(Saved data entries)
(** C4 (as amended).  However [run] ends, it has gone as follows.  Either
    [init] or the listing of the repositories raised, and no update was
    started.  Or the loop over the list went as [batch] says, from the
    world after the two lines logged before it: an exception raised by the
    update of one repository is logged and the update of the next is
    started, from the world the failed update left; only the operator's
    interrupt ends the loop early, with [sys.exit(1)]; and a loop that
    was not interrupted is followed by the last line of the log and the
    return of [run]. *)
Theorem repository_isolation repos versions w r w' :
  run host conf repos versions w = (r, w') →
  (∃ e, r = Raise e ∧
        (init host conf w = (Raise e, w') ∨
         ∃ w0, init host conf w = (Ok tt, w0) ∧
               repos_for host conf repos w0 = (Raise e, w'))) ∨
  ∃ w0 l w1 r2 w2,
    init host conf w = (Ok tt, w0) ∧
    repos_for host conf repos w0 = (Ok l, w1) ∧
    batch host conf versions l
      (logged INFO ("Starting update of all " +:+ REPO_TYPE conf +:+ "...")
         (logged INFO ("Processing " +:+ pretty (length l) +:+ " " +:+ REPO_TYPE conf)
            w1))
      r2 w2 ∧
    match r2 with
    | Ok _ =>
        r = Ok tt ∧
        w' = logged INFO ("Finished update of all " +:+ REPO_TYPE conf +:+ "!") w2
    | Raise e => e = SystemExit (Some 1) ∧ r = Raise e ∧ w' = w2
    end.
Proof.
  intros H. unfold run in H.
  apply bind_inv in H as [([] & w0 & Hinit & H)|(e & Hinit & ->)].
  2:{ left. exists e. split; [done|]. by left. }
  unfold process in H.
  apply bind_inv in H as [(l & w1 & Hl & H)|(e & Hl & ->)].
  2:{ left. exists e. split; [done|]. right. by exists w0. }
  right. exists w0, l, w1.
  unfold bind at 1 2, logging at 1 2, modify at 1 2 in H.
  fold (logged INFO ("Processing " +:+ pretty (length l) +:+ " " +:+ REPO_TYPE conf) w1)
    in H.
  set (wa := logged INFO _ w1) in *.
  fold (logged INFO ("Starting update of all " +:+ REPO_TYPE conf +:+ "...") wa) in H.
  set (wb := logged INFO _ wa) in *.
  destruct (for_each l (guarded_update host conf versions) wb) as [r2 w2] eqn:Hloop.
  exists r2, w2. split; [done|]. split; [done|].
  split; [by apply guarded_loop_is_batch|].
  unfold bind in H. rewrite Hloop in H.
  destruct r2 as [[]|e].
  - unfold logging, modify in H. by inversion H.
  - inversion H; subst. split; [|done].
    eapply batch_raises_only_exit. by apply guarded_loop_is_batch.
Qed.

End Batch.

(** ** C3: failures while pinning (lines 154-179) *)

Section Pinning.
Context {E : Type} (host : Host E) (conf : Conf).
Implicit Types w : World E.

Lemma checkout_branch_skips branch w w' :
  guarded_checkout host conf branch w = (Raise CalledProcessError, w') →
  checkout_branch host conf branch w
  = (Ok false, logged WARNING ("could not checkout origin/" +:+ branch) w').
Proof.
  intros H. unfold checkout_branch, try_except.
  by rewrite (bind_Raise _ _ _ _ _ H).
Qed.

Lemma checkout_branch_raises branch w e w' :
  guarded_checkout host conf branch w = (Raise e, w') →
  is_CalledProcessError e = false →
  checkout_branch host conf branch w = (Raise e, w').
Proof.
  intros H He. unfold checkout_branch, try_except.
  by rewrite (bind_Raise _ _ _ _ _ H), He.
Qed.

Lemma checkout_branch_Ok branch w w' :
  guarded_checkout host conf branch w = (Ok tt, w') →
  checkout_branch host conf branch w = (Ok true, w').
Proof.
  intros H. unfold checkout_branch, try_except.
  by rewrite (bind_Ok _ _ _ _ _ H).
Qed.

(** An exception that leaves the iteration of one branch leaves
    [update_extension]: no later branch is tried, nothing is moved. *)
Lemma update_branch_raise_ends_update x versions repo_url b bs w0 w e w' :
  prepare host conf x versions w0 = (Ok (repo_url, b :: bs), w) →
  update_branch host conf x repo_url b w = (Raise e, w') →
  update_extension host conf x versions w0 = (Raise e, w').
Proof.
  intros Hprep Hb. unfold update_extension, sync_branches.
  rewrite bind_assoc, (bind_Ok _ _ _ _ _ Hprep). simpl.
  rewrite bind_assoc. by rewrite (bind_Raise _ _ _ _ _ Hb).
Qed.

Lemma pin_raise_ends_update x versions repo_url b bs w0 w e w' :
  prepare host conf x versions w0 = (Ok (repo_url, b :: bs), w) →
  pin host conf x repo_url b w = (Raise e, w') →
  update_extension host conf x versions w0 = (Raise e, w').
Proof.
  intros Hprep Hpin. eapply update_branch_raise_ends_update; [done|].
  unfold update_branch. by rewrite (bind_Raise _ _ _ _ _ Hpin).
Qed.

* [What the task requires]
Output the lines above between the one holding "r = Ok tt ∧" and the one holding "apply bind_inv in H as [(l", inclusive, with nothing before or after them.

* [Your response]
        r = Ok tt ∧
        w' = logged INFO ("Finished update of all " +:+ REPO_TYPE conf +:+ "!") w2
    | Raise e => e = SystemExit (Some 1) ∧ r = Raise e ∧ w' = w2
    end.
Proof.
  intros H. unfold run in H.
  apply bind_inv in H as [([] & w0 & Hinit & H)|(e & Hinit & ->)].
  2:{ left. exists e. split; [done|]. by left. }
  unfold process in H.
  apply bind_inv in H as [(l & w1 & Hl & H)|(e & Hl & ->)].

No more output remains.